In spite of this year's increases, imports of beef from the Argentine are about 30 per cent. less than pre-war while home production is 25 per cent. greater. Current imports are not excessive, and I cannot anticipate what action might be necessary in hypothetical circumstances. The hon. Member will be aware of the steps which are being taken to adapt the livestock guarantee arrangements so as to ensure that the home meat industry continues to be fully safeguarded.

Mr. Dye

Would the right hon. Gentleman say to what level he expects the market price of home-killed fatstock to fall before he expects to take any steps to prevent this deluge, as he calls it, of imported beef?

Mr. Amory

I never called it a deluge.
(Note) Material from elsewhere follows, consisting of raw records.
Lemma sorted_by_size_desc_perm (l : list Match) : sorted_by_size_desc l ≡ₚ l.
Proof.
  induction l as [|m l IH]; simpl; [done|].
  rewrite insert_by_size_perm. by constructor.
Qed.

Section ScanProofs.
Context {fs : Type} `{FileSystem fs}.
Variable σ : fs.
Variable categories : option (list string).
Variable max_depth : option Z.
Variable min_size : Z.
Variable root : path.

(** The one induction over the scanner.  [Q] holds of the directories the
    scanner enters and [P] of its state: if [Q] passes from a directory to
    the entries no pattern matches, and [P] survives the recording of a
    match found in a [Q]-directory, then [P] holds when the scan returns. *)
Section Rule.
Variable Q : path -> Prop.
Variable P : scan_state -> Prop.
Hypothesis descend : forall dir n,
  Q dir -> match_entry categories n = None -> Q (dir ++ [n]).
Hypothesis record : forall dir n st cat type_name size,
  Q dir -> P st ->
  dir ++ [n] ∉ seen st ->
  match_entry categories n = Some (cat, type_name) ->
  get_size σ (dir ++ [n]) = Ok size ->
  min_size <= size ->
  P (record_match st (mkMatch (dir ++ [n]) cat type_name size)).

Lemma scan_entry_rule (rec : path -> scan_state -> result scan_state)
    (dir : path) (n : string) (st st' : scan_state) :
  (forall st1 st2, rec (dir ++ [n]) st1 = Ok st2 -> Q (dir ++ [n]) -> P st1 -> P st2) ->
  Q dir -> P st ->
  scan_entry σ categories min_size rec (dir ++ [n]) st = Ok st' ->
  P st'.
Proof.
  intros Hrec Hdir Hst. unfold scan_entry. rewrite name_child.
  case_bool_decide as Hseen; [by intros [= <-]|].
  destruct (match_entry categories n) as [[cat type_name]|] eqn:Hm.
  - destruct (get_size σ (dir ++ [n])) as [size|e] eqn:Hsize; [|done].
    simpl. destruct (min_size <=? size) eqn:Hle; intros [= <-]; [|done].
    apply (record dir n st cat type_name size); auto. lia.
  - destruct (fs_is_dir σ (dir ++ [n])); [|by intros [= <-]].
    intros Hscan. eapply Hrec; eauto.
Qed.

Lemma scan_entries_rule (rec : path -> scan_state -> result scan_state)
    (dir : path) (names : list string) :
  (forall n st1 st2, rec (dir ++ [n]) st1 = Ok st2 -> Q (dir ++ [n]) -> P st1 -> P st2) ->
  Q dir ->
  forall st st',
    P st ->
    scan_entries σ categories min_size rec (map (fun n => dir ++ [n]) names) st = Ok st' ->
    P st'.
Proof.
  intros Hrec Hdir. induction names as [|n names IH]; intros st st' Hst; simpl.
  - by intros [= <-].
  - destruct (scan_entry σ categories min_size rec (dir ++ [n]) st) as [st1|e] eqn:Hentry;
      [|done].
    simpl. apply IH. eapply scan_entry_rule; eauto.
Qed.

Lemma scan_rule (fuel : nat) :
  forall p st st',
    scan σ categories max_depth min_size root fuel p st = Ok st' ->
    Q p -> P st -> P st'.
Proof.
  induction fuel as [|fuel IH]; intros p st st'; [done|]. simpl.
  destruct (bool_decide (p ∈ seen st) || negb (fs_exists σ p)); [by intros [= <-]|].
  destruct (bool_decide (name p ∈ skip_dirs)); [by intros [= <-]|].
  destruct (too_deep max_depth root p); [by intros [= <-]|].
  destruct (fs_iterdir σ p) as [names|e] eqn:Hls.
  - intros Hscan Hp Hst. eapply scan_entries_rule; eauto.
  - destruct e; try done. by intros [= <-].
Qed.

End Rule.

(** *** The facts a scan keeps about what it has recorded *)

Lemma entered_root : entered categories root root.
Proof. exists []. split; [by rewrite app_nil_r|constructor]. Qed.

Lemma entered_child (dir : path) (n : string) :
  entered categories root dir -> match_entry categories n = None ->
  entered categories root (dir ++ [n]).
Proof.
  intros (comps & -> & Hc) Hn. exists (comps ++ [n]). split.
  - by rewrite app_assoc.
  - apply Forall_app. split; [done|]. by constructor.
Qed.
(** * Wesleyan Birder API: identification client and REST handlers

    A shallow embedding of [app/bird_identifier.py], [app/schemas.py],
    [app/models.py] and the handlers of [app/main.py], with the properties
    the specification states about them.

    Python text is a list of Unicode code points; the relational store is a
    pair of tables (lists of rows in insertion order) with explicit key
    sequences; handlers are state-passing functions returning the new store
    and the HTTP outcome. What the code relies on of the interpreter and of
    the libraries, and the sources do not fix, is a parameter ([Runtime.t]):
    the two limits [json.loads] can meet, and what a bound check makes of a
    NaN. *)

From Stdlib Require Import List ZArith NArith Bool Lia String Ascii Floats.
Import ListNotations.

Set Implicit Arguments.
Set Warnings "-register-all".

(* ================================================================== *)
(** * Python [str] *)
(* ================================================================== *)

Module PyStr.

(** A [str] is a sequence of code points. *)
Definition t := list N.

(** A literal: each character of the Rocq string is one code point. *)
Definition lit (s : string) : t :=
  List.map N_of_ascii (list_ascii_of_string s).

(** The double quote, U+0022. *)
Definition dquote : t := [34%N].

(** A text between double quotes, as it appears in a JSON document. *)
Definition quoted (s : string) : t := dquote ++ lit s ++ dquote.

Arguments lit s%_string.
Arguments quoted s%_string.

Definition eqb (a b : t) : bool :=
  if list_eq_dec N.eq_dec a b then true else false.

(** [str.isspace] on one character: the code points CPython's
    [_PyUnicode_IsWhitespace] accepts. *)
Definition isspace (c : N) : bool :=
  ((9 <=? c) && (c <=? 13) || (28 <=? c) && (c <=? 32)
   || (c =? 133) || (c =? 160) || (c =? 5760)
   || (8192 <=? c) && (c <=? 8202)
   || (c =? 8232) || (c =? 8233) || (c =? 8239) || (c =? 8287)
   || (c =? 12288))%N.

(** [s.lstrip()] *)
Fixpoint lstrip (s : t) : t :=
  match s with
  | [] => []
  | c :: r => if isspace c then lstrip r else s
  end.

(** [s.rstrip()] *)
Definition rstrip (s : t) : t := rev (lstrip (rev s)).

(** [s.strip()] *)
Definition strip (s : t) : t := rstrip (lstrip s).

(** [s.startswith(p)] *)
Fixpoint startswith (s p : t) {struct p} : bool :=
  match p, s with
  | [], _ => true
  | _ :: _, [] => false
  | a :: p', b :: s' => (a =? b)%N && startswith s' p'
  end.

(** [s.endswith(p)] *)
Definition endswith (s p : t) : bool := startswith (rev s) (rev p).

(** [s[n:]] for a non-negative literal [n]. *)
Definition slice_from (n : nat) (s : t) : t := skipn n s.

(** [s[:-n]] for a positive literal [n]: everything but the last [n]
    characters, and the empty string when there are fewer than [n]. *)
Definition slice_to_minus (n : nat) (s : t) : t :=
  firstn (List.length s - n) s.

(** [sep.join(items)] *)
Fixpoint join (sep : t) (items : list t) : t :=
  match items with
  | [] => []
  | [x] => x
  | x :: rest => x ++ sep ++ join sep rest
  end.

(** A text made of whitespace only (possibly empty). *)
Definition blank (ws : t) : Prop := Forall (fun c => isspace c = true) ws.

End PyStr.

Abbreviation pystr := PyStr.t.

(* ================================================================== *)
(** * Values produced by [json.loads] *)
(* ================================================================== *)

(** The Python objects [json.loads] builds. A [float] is kept as the
    literal the decoder hands to [float()] (this also covers [NaN],
    [Infinity] and [-Infinity]); a [dict] keeps its insertion order. *)
Inductive json : Type :=
| JNull
| JBool (b : bool)
| JInt (z : Z)
| JFloat (literal : pystr)
| JStr (s : pystr)
| JList (items : list json)
| JDict (items : list (pystr * json)).

Module Dict.

(** [d[k]], when present. *)
Fixpoint get (k : pystr) (d : list (pystr * json)) : option json :=
  match d with
  | [] => None
  | (k', v) :: r => if PyStr.eqb k k' then Some v else get k r
  end.

(** [d[k] = v]: overwrite in place, or append a new key. *)
Fixpoint set (k : pystr) (v : json) (d : list (pystr * json))
  : list (pystr * json) :=
  match d with
  | [] => [(k, v)]
  | (k', v') :: r =>
      if PyStr.eqb k k' then (k', v) :: r else (k', v') :: set k v r
  end.

(** [dict(pairs)] *)
Definition of_pairs (pairs : list (pystr * json)) : list (pystr * json) :=
  fold_left (fun d kv => set (fst kv) (snd kv) d) pairs [].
I have said on previous occasions what I am saying here, that imports at their current level are not excessive.

Mr. Baldwin

Is my right hon. Friend aware that one of the best methods of regulating the importation of this meat would be by a tariff; and is he aware that the only way of countering the dumping of meat, with a depreciated currency, would be by a tariff which would help to pay the guaranteed price to the farmers instead of it being paid by the taxpayer?

Mr. Amory

I will, as I always do, give great weight to the views of my hon. Friend.

Mr. Royle

With all respect to my hon. Friend the Member for Norfolk, South-West (Mr. Dye), will the Minister note that it is not of necessity to the advantage of the consumer that there should be a limitation of supplies of imported meat?

Mr. Amory

I am well aware of that aspect; I agree with the hon. Member that it is a very important one, which has to be considered.